La campagne normande se perdait en grisaille par-delà les vitres du véhicule et n’offrait plus aux yeux des deux hommes ce qu’Arnaud, il est vrai plus contemplatif une semaine plus tôt, avait alors qualifié de chef-d’œuvre défilant de Monnet. Un rayon de soleil frappant au cœur la morosité sortit Fabrice de ses pensées, il adressa alors pour la première fois la parole à l’autre passager :
– Bon, on revoit les chiffres?
– Vraiment? s’étonna l’autre, un brin lassé. On les connaît les chiffres Fab, on les a revu jusqu’à trois heures ce matin.
– Et alors? s’agaça Fabrice. On n’a pas le droit à l’erreur, rien. Walou. La semaine dernière c’était un miracle, cette fois on nous attend au tournant.

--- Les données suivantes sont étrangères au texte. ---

(* ===== verification/Abi.v ===== *)
(** The kernel ABI (src/crates/rustee-os/src/abi.rs), the twin of it TAs link
    (src/crates/rustee-utee/src/kernel_abi.rs) and the isolation-HAL data types
    (src/crates/rustee-hal/src/lib.rs): parameters and their raw GP form,
    commands, results, and the conversions between them. *)
From Stdlib Require Import ZArith Lia.
From stdpp Require Import base list numbers.
From S2P Require Import Prelude.

Local Open Scope Z_scope.
Local Open Scope rust_scope.

(** * Codes *)

Definition PARAM_COUNT : usize := 4.
Definition TEE_TIMEOUT_INFINITE : u32 := 0xFFFFFFFF.

Definition TEE_SUCCESS : u32 := 0x00000000.
Definition TEE_ERROR_CANCEL : u32 := 0xFFFF0002.
Definition TEE_ERROR_BAD_PARAMETERS : u32 := 0xFFFF0006.
Definition TEE_ERROR_ITEM_NOT_FOUND : u32 := 0xFFFF0008.
Definition TEE_ERROR_NOT_SUPPORTED : u32 := 0xFFFF000A.
Definition TEE_ERROR_OUT_OF_MEMORY : u32 := 0xFFFF000C.
Definition TEE_ERROR_BUSY : u32 := 0xFFFF000D.
Definition TEE_ERROR_SECURITY : u32 := 0xFFFF000F.
Definition TEE_ERROR_SHORT_BUFFER : u32 := 0xFFFF0010.
Definition TEE_ERROR_TARGET_DEAD : u32 := 0xFFFF3024.

Definition TEE_ORIGIN_TEE : u32 := 3.
Definition TEE_ORIGIN_TRUSTED_APP : u32 := 4.

Definition TEE_PARAM_TYPE_VALUE_INPUT : u32 := 1.
Definition TEE_PARAM_TYPE_VALUE_OUTPUT : u32 := 2.
Definition TEE_PARAM_TYPE_VALUE_INOUT : u32 := 3.
Definition TEE_PARAM_TYPE_MEMREF_INPUT : u32 := 5.
Definition TEE_PARAM_TYPE_MEMREF_OUTPUT : u32 := 6.
Definition TEE_PARAM_TYPE_MEMREF_INOUT : u32 := 7.

(** * Identifiers and results *)

(** [Uuid(pub [u8; 16])], [SessionId(pub u32)], [InstanceId(pub u32)]. *)
Abbreviation Uuid := (list Z) (only parsing).
Abbreviation SessionId := Z (only parsing).
Abbreviation InstanceId := Z (only parsing).

Definition uuid_ok (u : Uuid) : Prop := length u = 16%nat /\ bytes_ok u.

Inductive Origin := OriginTee | OriginTrustedApp.
#[export] Instance Origin_eq_dec : EqDecision Origin.
Proof. solve_decision. Defined.

Definition Origin_as_gp (o : Origin) : u32 :=
  match o with OriginTee => TEE_ORIGIN_TEE | OriginTrustedApp => TEE_ORIGIN_TRUSTED_APP end.

Record TeeResult := { code : u32; origin : Origin }.
#[export] Instance TeeResult_eq_dec : EqDecision TeeResult.
Proof. solve_decision. Defined.

Definition TeeResult_ok : TeeResult := {| code := TEE_SUCCESS; origin := OriginTee |}.
Definition TeeResult_tee (c : u32) : TeeResult := {| code := c; origin := OriginTee |}.
Definition TeeResult_ta (c : u32) : TeeResult := {| code := c; origin := OriginTrustedApp |}.

Inductive Dir := In_ | Out | InOut.
#[export] Instance Dir_eq_dec : EqDecision Dir.
Proof. solve_decision. Defined.

Inductive Login :=
| Public
| User
| Group (gid : u32)
| Application
| UserApplication
| GroupApplication (gid : u32)
| TrustedApp (uuid : Uuid).

(** [Ree]: a bounce-pool cookie; [Ta]: a virtual address of the calling TA. *)
Inductive MemrefSrc :=
| Ree (cookie : u64) (offs : usize)
| Ta (va : usize).

Inductive Param :=
| PNone
| PValue (a b : u32) (dir : Dir)
| PMemref (src : MemrefSrc) (size : usize) (dir : Dir).
#[export] Instance MemrefSrc_eq_dec : EqDecision MemrefSrc.
Proof. solve_decision. Defined.
#[export] Instance Param_eq_dec : EqDecision Param.
Proof. solve_decision. Defined.

(** [[Param; PARAM_COUNT]] *)
Abbreviation Params := (list Param) (only parsing).
Definition none_params : Params := replicate (Z.to_nat PARAM_COUNT) PNone.

Inductive HalRpc := RpcLoadTa (uuid : Uuid) | RpcGetTime | RpcFs | RpcShmAlloc | RpcShmFree.

Inductive RpcResponse :=
| RespLoadTa (image : list u8)
| RespTime (seconds millis : u32)
| RespFs (result : u32)
| RespShm (cookie : u64)
| RespError (code : u32).

Inductive KernelCmd :=
| OpenSession (uuid : Uuid) (login : Login) (params : Params) (cancel_id timeout_ms : u32)
| Invoke (session : SessionId) (cmd_id : u32) (params : Params) (cancel_id timeout_ms : u32)
| CloseSession (session : SessionId)
| Cancel (cancel_id : u32)
| RpcComplete (resp : RpcResponse).

Inductive KernelOut :=
| Done (result : TeeResult) (session : option SessionId) (params : Params)
| Rpc (rpc : HalRpc).

Definition done_err (c : u32) : KernelOut := Done (TeeResult_tee c) None none_params.

(** * Raw GP parameters

    [ParamRaw] is a C union of two [repr(C)] structs; on the 64-bit targets
    [value.a] and [value.b] are the low and high halves of the word [buffer]
    occupies.  The union is its two 64-bit words; the two views read them. *)

Record ParamRaw := { word0 : u64; word1 : u64 }.
#[export] Instance ParamRaw_eq_dec : EqDecision ParamRaw.
Proof. solve_decision. Defined.

Definition raw_value (a b : u32) : ParamRaw := {| word0 := a + b * 2 ^ 32; word1 := 0 |}.
Definition raw_memref (buffer size : usize) : ParamRaw := {| word0 := buffer; word1 := size |}.
Definition value_a (p : ParamRaw) : u32 := word0 p mod 2 ^ 32.
Definition value_b (p : ParamRaw) : u32 := word0 p / 2 ^ 32 mod 2 ^ 32.
Definition memref_buffer (p : ParamRaw) : usize := word0 p.
Definition memref_size (p : ParamRaw) : usize := word1 p.

Definition ParamRaw_none : ParamRaw := raw_value 0 0.

(** GP TA entry points: function addresses in the TA image. *)
Record TaEntryPoints := {
  ep_create : usize; ep_destroy : usize; ep_open_session : usize;
  ep_close_session : usize; ep_invoke : usize }.

Definition param_type_of (p : Param) : u32 :=
  match p with
  | PNone => 0
  | PValue _ _ In_ => TEE_PARAM_TYPE_VALUE_INPUT
  | PValue _ _ Out => TEE_PARAM_TYPE_VALUE_OUTPUT
  | PValue _ _ InOut => TEE_PARAM_TYPE_VALUE_INOUT
  | PMemref _ _ In_ => TEE_PARAM_TYPE_MEMREF_INPUT
  | PMemref _ _ Out => TEE_PARAM_TYPE_MEMREF_OUTPUT
  | PMemref _ _ InOut => TEE_PARAM_TYPE_MEMREF_INOUT
  end.

(** [for (i, p) in params.iter().enumerate() { t |= n << (4 * i) }] *)
Fixpoint param_types_from (i : Z) (params : Params) (t : u32) : u32 :=
  match params with
  | [] => t
  | p :: ps => param_types_from (i + 1) ps (Z.lor t (Z.shiftl (param_type_of p) (4 * i)))
  end.
Definition param_types_of (params : Params) : u32 := param_types_from 0 params 0.

Definition param_to_raw (p : Param) : ParamRaw :=
  match p with
  | PNone => ParamRaw_none
  | PValue a b _ => raw_value a b
  | PMemref src size _ =>
      let va := match src with Ta va => va | Ree _ _ => 0 end in
      raw_memref va size
  end.
Definition params_to_raw (params : Params) : list ParamRaw := map param_to_raw params.

Definition param_from_raw (p : Param) (raw : ParamRaw) : Param :=
  match p with
  | PValue _ _ Out => PValue (value_a raw) (value_b raw) Out
  | PValue _ _ InOut => PValue (value_a raw) (value_b raw) InOut
  | PMemref src _ Out => PMemref src (memref_size raw) Out
  | PMemref src _ InOut => PMemref src (memref_size raw) InOut
  | p => p
  end.
Definition params_from_raw (params : Params) (raw : list ParamRaw) : Params :=
  zip_with param_from_raw params raw.

(** * The TA-side twin (rustee-utee) *)

Definition Dir_is_out (d : Dir) : bool := match d with In_ => false | _ => true end.

Definition param_types (t0 t1 t2 t3 : u32) : u32 :=
  Z.lor (Z.lor (Z.lor t0 (Z.shiftl t1 4)) (Z.shiftl t2 8)) (Z.shiftl t3 12).

Definition param_type_get (types : u32) (i : usize) : u32 :=
  Z.land (Z.shiftr types (i * 4)) 0xF.

Definition nibble_to_dir (n : u32) : option Dir :=
  if (n =? 1) || (n =? 5) then Some In_
  else if (n =? 2) || (n =? 6) then Some Out
  else if (n =? 3) || (n =? 7) then Some InOut
  else None.

Definition param_nibble (p : Param) : u32 :=
  match p with
  | PNone => 0
  | PValue _ _ In_ => 1 | PValue _ _ Out => 2 | PValue _ _ InOut => 3
  | PMemref _ _ In_ => 5 | PMemref _ _ Out => 6 | PMemref _ _ InOut => 7
  end.

Definition param_from_gp (types : u32) (i : usize) (a b : u32) (buf size : usize) : res u32 Param :=
  match param_type_get types i with
  | 0 => Ok PNone
  | 1 => Ok (PValue a b In_)
  | 2 => Ok (PValue a b Out)
  | 3 => Ok (PValue a b InOut)
  | 5 => Ok (PMemref (Ta buf) size In_)
  | 6 => Ok (PMemref (Ta buf) size Out)
  | 7 => Ok (PMemref (Ta buf) size InOut)
  | _ => Err TEE_ERROR_BAD_PARAMETERS
  end.

(** * HAL types *)

Record Perms := { p_read : bool; p_write : bool; p_exec : bool }.
#[export] Instance Perms_eq_dec : EqDecision Perms.
Proof. solve_decision. Defined.
Definition Perms_READ : Perms := {| p_read := true; p_write := false; p_exec := false |}.
Definition Perms_WRITE : Perms := {| p_read := false; p_write := true; p_exec := false |}.
Definition Perms_RW : Perms := {| p_read := true; p_write := true; p_exec := false |}.
Definition Perms_RX : Perms := {| p_read := true; p_write := false; p_exec := true |}.

Inductive HalError :=
| Unsupported | InvalidParam | NoMemory | BadAlignment | PermDenied | Busy | Fault | NotFound.
#[export] Instance HalError_eq_dec : EqDecision HalError.
Proof. solve_decision. Defined.

Inductive EntropyOrigin := Isolated | ReeHost.
#[export] Instance EntropyOrigin_eq_dec : EqDecision EntropyOrigin.
Proof. solve_decision. Defined.

(** * Lemmas *)

Definition param_ok (p : Param) : Prop :=
  match p with
  | PNone => True
  | PValue a b _ => in_width 32 a /\ in_width 32 b
  | PMemref (Ta va) size _ => in_width 64 va /\ in_width 64 size
  | PMemref (Ree ck offs) size _ => in_width 64 ck /\ in_width 64 offs /\ in_width 64 size
  end.

Lemma value_a_raw a b : in_width 32 a -> in_width 32 b -> value_a (raw_value a b) = a.
Proof.
  unfold in_width, value_a. cbn [word0 raw_value]. intros.
  rewrite Z.mod_add by lia. by apply Z.mod_small.
Qed.

Lemma value_b_raw a b : in_width 32 a -> in_width 32 b -> value_b (raw_value a b) = b.
Proof.
  unfold in_width, value_b. cbn [word0 raw_value]. intros.
  rewrite Z.div_add, Z.div_small by lia. by apply Z.mod_small.
Qed.

(** The raw form written back unchanged changes no parameter. *)
Lemma param_raw_roundtrip p : param_ok p -> param_from_raw p (param_to_raw p) = p.
Proof.
  destruct p as [|a b d|src size d]; cbn; intros H; [done| |by destruct d].
  destruct H. destruct d; [done| |]; by rewrite value_a_raw, value_b_raw.
Qed.

Lemma nibble_range p : 0 <= param_type_of p < 16.
Proof. destruct p as [| ? ? [] | ? ? []]; by_compute. Qed.

Lemma lor_nibbles_get t0 t1 t2 t3 i :
  0 <= t0 < 16 -> 0 <= t1 < 16 -> 0 <= t2 < 16 -> 0 <= t3 < 16 -> 0 <= i < 4 ->
  param_type_get (param_types t0 t1 t2 t3) i = at_ [t0; t1; t2; t3] i.
Proof.
  intros H0 H1 H2 H3 Hi.
  assert (param_types t0 t1 t2 t3 = t3 * 2 ^ 12 + (t2 * 2 ^ 8 + (t1 * 2 ^ 4 + t0))) as ->.
  { unfold param_types. rewrite !Z.shiftl_mul_pow2 by lia.
    rewrite (Z.lor_comm t0), (lor_disjoint_add t1 t0 4) by lia.
    rewrite (Z.lor_comm _ (t2 * 2 ^ 8)), (lor_disjoint_add t2 _ 8) by lia.
    rewrite (Z.lor_comm _ (t3 * 2 ^ 12)), (lor_disjoint_add t3 _ 12) by lia. done. }
  unfold param_type_get. change 0xF with (Z.ones 4).
  rewrite Z.land_ones, Z.shiftr_div_pow2 by lia.
  assert (i = 0 \/ i = 1 \/ i = 2 \/ i = 3) as [->|[->|[->| ->]]] by lia;
    match goal with |- _ = at_ ?l ?k => let v := eval cbv in (at_ l k) in change (at_ l k) with v end;
    change (2 ^ 4) with 16; change (2 ^ 8) with 256; change (2 ^ 12) with 4096;
    try change (2 ^ (0 * 4)) with 1; try change (2 ^ (1 * 4)) with 16;
    try change (2 ^ (2 * 4)) with 256; try change (2 ^ (3 * 4)) with 4096;
    Z.to_euclidean_division_equations; lia.
Qed.

(** The kernel's type word is the GP packing of the four nibbles. *)
Lemma param_types_of_four p0 p1 p2 p3 :
  param_types_of [p0; p1; p2; p3] =
    param_types (param_type_of p0) (param_type_of p1) (param_type_of p2) (param_type_of p3).
Proof.
  unfold param_types_of, param_types. cbn [param_types_from].
  rewrite Z.lor_0_l, Z.shiftl_0_r. done.
Qed.

(** * Properties *)

(** C19. The kernel and a TA agree on the parameter ABI: for four well-formed
    parameters the TA reads back, from the packed type word and the raw union
    the kernel hands it, exactly the kernel's value parameters and memory
    references (an REE memref before mapping shows as a null buffer), and raw
    slots left unmodified change nothing when copied back. *)
Theorem params_abi_agree ps i p :
  length ps = 4%nat -> Forall param_ok ps -> 0 <= i < 4 -> ps !! Z.to_nat i = Some p ->
  (forall raw, params_to_raw ps !! Z.to_nat i = Some raw ->
    param_from_gp (param_types_of ps) i (value_a raw) (value_b raw)
      (memref_buffer raw) (memref_size raw) =
    Ok (match p with PMemref (Ree _ _) size d => PMemref (Ta 0) size d | p => p end)) /\
  params_from_raw ps (params_to_raw ps) = ps.
Proof.
  intros Hl Hok Hi Hp.
  do 4 (destruct ps as [|? ps]; [discriminate|]). destruct ps; [|discriminate].
  inv_forall. split.
  - intros raw Hraw. unfold param_from_gp. rewrite param_types_of_four.
    rewrite lor_nibbles_get by (lia || apply nibble_range).
    assert (param_ok p /\ raw = param_to_raw p /\
      at_ [param_type_of p0; param_type_of p1; param_type_of p2; param_type_of p3] i = param_type_of p)
      as (Hq & -> & ->).
    { assert (i = 0 \/ i = 1 \/ i = 2 \/ i = 3) as [->|[->|[->| ->]]] by lia;
        injection Hp as <-; injection Hraw as <-;
        (split; [assumption | split; reflexivity]). }
    destruct p as [|a b d|[ck offs|va] size d]; cbn in Hq; [done| |destruct d; done..].
    destruct d; cbn [param_type_of param_to_raw]; unfold TEE_PARAM_TYPE_VALUE_INPUT,
      TEE_PARAM_TYPE_VALUE_OUTPUT, TEE_PARAM_TYPE_VALUE_INOUT;
      rewrite value_a_raw, value_b_raw by tauto; done.
  - cbn. by rewrite !param_raw_roundtrip.
Qed.

Lemma params_abi_agree_witness :
  params_from_raw [PValue 1 2 InOut; PMemref (Ree 64 0) 8 In_; PMemref (Ta 4096) 16 Out; PNone]
    (params_to_raw [PValue 1 2 InOut; PMemref (Ree 64 0) 8 In_; PMemref (Ta 4096) 16 Out; PNone]) =
  [PValue 1 2 InOut; PMemref (Ree 64 0) 8 In_; PMemref (Ta 4096) 16 Out; PNone].
Proof.
  refine (proj2 (params_abi_agree
    [PValue 1 2 InOut; PMemref (Ree 64 0) 8 In_; PMemref (Ta 4096) 16 Out; PNone]
    0 (PValue 1 2 InOut) _ _ _ _)); [done| |lia|done].
  repeat constructor; by_compute.
Defined.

Le ponte de chez Mc Donald’s, habitué à vaincre la concurrence sur la plus petite des marges, ne pouvait supporter l’à peu près. Réviser son sujet, encore, toujours, surtout ne jamais mépriser les bénéfices tirés du moindre petit calcul. Il ne restait plus que quelques heures avant l’ultime passage devant la DNCG, le grand oral qui allait sceller le sort du Stade Malherbe. Depuis qu’il était devenu président, tout allait de mal en pis. Après avoir risqué sportivement la relégation en National, voici que se profilait la menace d’une rétrogradation administrative du fait d’une gestion financière calamiteuse largement héritée de la présidence hasardeuse de son prédécesseur.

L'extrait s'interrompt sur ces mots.